Extracted data entries
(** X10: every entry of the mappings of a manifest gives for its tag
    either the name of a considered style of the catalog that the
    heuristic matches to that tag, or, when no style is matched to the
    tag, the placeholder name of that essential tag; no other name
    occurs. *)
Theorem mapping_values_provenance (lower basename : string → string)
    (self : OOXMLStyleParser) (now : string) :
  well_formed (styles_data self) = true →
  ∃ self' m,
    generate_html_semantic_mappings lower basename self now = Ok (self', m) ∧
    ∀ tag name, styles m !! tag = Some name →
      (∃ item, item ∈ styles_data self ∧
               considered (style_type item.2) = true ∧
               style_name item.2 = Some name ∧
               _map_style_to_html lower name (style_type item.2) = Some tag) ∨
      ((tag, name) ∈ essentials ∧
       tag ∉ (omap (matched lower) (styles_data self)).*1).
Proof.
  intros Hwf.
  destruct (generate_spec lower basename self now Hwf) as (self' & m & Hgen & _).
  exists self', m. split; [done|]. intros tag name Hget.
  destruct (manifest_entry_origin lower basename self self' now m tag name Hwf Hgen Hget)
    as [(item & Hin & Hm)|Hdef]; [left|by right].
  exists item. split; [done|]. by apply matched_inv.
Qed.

...

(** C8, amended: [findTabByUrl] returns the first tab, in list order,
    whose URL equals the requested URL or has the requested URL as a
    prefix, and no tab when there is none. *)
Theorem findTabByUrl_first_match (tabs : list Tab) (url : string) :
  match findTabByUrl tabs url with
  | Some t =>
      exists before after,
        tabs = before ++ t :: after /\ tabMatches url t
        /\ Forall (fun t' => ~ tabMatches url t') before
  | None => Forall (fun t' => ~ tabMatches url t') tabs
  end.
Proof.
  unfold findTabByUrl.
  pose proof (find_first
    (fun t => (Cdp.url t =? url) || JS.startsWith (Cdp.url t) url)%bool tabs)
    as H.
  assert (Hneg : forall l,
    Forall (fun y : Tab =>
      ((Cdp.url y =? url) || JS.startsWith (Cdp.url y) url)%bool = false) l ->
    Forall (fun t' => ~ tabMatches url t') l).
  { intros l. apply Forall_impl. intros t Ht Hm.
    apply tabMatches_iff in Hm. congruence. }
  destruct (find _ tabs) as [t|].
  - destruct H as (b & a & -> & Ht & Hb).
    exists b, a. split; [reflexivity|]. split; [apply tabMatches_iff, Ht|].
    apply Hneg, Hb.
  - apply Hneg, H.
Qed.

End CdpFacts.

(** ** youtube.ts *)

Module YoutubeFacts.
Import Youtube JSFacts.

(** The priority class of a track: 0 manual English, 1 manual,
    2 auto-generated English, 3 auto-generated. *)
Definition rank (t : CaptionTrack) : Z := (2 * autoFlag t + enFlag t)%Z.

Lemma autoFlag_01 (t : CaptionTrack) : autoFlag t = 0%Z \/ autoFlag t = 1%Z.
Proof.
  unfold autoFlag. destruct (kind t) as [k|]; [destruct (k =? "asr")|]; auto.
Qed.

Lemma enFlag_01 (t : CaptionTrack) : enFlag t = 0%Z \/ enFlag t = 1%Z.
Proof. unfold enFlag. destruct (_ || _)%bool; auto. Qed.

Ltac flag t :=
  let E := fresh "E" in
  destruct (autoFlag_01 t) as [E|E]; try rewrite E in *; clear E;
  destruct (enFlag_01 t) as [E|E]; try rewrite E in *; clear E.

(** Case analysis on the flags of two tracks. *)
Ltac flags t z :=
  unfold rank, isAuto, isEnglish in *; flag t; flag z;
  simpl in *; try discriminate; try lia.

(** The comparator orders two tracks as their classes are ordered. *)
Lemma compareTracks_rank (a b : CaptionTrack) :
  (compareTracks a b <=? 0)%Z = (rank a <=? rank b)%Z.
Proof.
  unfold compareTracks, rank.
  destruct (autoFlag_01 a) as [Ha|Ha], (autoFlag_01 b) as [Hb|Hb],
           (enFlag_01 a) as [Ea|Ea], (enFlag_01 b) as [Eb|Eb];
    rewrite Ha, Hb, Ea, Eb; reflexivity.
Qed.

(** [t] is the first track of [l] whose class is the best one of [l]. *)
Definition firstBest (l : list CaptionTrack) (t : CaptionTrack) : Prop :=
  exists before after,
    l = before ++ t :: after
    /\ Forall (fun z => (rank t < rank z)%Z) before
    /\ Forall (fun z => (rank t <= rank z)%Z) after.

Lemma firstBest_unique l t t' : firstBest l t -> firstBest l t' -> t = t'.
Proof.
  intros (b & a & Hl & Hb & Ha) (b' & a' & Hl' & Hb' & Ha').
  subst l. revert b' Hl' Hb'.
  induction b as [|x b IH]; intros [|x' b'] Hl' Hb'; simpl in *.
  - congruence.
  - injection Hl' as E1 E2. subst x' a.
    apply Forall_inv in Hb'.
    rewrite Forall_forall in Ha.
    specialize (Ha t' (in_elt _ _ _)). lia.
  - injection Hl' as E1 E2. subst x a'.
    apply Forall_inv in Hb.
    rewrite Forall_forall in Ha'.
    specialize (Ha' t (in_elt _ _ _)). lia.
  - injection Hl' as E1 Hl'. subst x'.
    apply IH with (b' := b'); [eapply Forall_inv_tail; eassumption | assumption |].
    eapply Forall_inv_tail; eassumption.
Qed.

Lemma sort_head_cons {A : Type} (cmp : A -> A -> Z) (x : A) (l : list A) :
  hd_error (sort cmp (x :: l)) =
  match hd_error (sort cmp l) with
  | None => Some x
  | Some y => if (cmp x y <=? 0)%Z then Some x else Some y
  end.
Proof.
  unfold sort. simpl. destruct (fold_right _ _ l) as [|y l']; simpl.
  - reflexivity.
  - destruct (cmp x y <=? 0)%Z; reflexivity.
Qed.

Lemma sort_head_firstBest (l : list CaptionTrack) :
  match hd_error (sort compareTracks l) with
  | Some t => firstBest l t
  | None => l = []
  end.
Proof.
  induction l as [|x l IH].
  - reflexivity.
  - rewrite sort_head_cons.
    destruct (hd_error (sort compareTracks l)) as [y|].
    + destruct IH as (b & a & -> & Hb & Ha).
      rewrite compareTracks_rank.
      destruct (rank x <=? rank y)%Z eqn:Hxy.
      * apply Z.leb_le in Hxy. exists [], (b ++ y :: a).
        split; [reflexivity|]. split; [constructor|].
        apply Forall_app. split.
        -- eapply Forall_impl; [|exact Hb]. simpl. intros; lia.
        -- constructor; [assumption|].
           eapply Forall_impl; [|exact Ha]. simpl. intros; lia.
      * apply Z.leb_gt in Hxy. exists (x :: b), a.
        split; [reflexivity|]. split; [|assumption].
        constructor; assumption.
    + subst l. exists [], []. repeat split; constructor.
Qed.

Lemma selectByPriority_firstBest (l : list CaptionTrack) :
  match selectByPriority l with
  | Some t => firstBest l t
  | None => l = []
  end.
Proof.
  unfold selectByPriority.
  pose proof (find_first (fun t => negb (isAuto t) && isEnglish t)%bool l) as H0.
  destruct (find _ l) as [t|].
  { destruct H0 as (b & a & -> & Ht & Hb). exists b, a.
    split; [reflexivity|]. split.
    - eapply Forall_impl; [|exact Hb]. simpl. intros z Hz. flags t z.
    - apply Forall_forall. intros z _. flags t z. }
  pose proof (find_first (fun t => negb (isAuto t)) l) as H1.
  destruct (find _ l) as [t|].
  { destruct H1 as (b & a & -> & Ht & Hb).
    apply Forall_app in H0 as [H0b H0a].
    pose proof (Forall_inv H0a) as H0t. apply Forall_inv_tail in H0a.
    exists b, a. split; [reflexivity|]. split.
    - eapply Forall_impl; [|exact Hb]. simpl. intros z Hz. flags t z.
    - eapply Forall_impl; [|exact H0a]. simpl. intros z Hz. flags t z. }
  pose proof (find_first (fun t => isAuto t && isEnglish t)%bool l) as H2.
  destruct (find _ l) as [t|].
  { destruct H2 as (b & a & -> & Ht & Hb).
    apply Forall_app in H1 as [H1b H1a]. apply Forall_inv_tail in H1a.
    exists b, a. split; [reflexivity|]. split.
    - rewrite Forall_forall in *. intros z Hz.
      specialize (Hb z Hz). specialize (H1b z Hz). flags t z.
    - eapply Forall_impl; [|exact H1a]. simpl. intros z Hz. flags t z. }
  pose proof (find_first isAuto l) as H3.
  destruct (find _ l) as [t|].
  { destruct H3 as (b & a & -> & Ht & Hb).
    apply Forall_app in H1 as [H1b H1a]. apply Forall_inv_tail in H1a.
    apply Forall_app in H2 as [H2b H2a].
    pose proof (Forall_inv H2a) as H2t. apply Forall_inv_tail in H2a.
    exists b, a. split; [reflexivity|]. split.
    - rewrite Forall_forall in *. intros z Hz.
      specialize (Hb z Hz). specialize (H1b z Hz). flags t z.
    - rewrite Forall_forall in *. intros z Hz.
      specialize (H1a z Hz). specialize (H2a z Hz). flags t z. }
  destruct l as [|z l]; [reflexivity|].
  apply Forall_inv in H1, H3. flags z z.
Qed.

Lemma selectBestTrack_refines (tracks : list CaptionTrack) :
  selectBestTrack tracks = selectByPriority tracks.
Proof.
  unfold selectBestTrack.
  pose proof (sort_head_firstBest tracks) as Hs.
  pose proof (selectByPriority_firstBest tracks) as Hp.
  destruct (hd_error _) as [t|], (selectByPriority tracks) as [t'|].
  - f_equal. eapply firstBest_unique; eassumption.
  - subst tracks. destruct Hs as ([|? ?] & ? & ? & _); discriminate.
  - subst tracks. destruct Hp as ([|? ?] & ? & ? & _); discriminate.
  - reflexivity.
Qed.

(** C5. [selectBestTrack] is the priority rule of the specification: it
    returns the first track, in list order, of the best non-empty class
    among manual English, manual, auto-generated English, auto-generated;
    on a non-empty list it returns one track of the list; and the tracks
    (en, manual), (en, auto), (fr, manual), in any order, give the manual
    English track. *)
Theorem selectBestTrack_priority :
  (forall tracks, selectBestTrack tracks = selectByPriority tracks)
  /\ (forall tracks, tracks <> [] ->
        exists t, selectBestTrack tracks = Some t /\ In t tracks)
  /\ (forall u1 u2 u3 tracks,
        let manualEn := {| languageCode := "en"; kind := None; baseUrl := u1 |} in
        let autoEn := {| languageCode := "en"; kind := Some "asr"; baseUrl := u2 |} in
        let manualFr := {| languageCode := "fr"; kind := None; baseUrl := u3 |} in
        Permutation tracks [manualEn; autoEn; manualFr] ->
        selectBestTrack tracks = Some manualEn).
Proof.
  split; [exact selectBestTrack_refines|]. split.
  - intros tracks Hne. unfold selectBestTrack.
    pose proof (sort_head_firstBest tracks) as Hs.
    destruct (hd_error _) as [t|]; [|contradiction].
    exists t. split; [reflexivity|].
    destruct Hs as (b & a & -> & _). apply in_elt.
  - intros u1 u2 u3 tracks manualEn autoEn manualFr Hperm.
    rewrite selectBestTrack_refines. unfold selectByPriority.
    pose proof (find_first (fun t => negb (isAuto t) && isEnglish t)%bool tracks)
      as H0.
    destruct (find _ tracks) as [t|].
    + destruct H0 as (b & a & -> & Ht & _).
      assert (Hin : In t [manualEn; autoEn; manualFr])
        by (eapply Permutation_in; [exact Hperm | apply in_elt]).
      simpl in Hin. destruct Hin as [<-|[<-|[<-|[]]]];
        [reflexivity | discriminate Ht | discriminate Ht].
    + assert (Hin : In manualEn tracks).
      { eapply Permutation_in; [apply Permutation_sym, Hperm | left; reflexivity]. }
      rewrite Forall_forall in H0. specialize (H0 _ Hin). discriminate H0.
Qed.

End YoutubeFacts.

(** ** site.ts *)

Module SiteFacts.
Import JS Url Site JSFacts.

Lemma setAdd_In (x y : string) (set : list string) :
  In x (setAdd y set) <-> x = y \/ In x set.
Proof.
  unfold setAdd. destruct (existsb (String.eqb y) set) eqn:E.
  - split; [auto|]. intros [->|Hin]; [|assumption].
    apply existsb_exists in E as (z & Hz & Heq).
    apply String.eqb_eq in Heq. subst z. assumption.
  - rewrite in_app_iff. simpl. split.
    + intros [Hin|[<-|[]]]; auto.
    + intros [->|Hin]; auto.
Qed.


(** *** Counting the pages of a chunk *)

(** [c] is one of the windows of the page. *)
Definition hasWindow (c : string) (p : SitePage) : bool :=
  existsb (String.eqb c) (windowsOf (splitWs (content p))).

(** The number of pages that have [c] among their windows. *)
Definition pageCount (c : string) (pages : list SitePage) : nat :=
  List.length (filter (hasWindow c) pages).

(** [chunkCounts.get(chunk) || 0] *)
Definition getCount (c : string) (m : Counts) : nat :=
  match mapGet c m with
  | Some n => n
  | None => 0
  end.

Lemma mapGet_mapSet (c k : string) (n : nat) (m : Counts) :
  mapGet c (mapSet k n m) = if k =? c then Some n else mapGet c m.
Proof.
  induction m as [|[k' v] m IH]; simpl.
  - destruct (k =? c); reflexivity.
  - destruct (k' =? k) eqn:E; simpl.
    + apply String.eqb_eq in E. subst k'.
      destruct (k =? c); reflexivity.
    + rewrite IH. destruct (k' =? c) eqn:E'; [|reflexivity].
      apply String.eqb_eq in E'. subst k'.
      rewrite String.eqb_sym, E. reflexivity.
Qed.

[Problem to work on] In the data above, find each line that has the word "tabs" and copy it out.

[Your solution]
Theorem findTabByUrl_first_match (tabs : list Tab) (url : string) :
  match findTabByUrl tabs url with
        tabs = before ++ t :: after /\ tabMatches url t
  | None => Forall (fun t' => ~ tabMatches url t') tabs
    (fun t => (Cdp.url t =? url) || JS.startsWith (Cdp.url t) url)%bool tabs)
  destruct (find _ tabs) as [t|].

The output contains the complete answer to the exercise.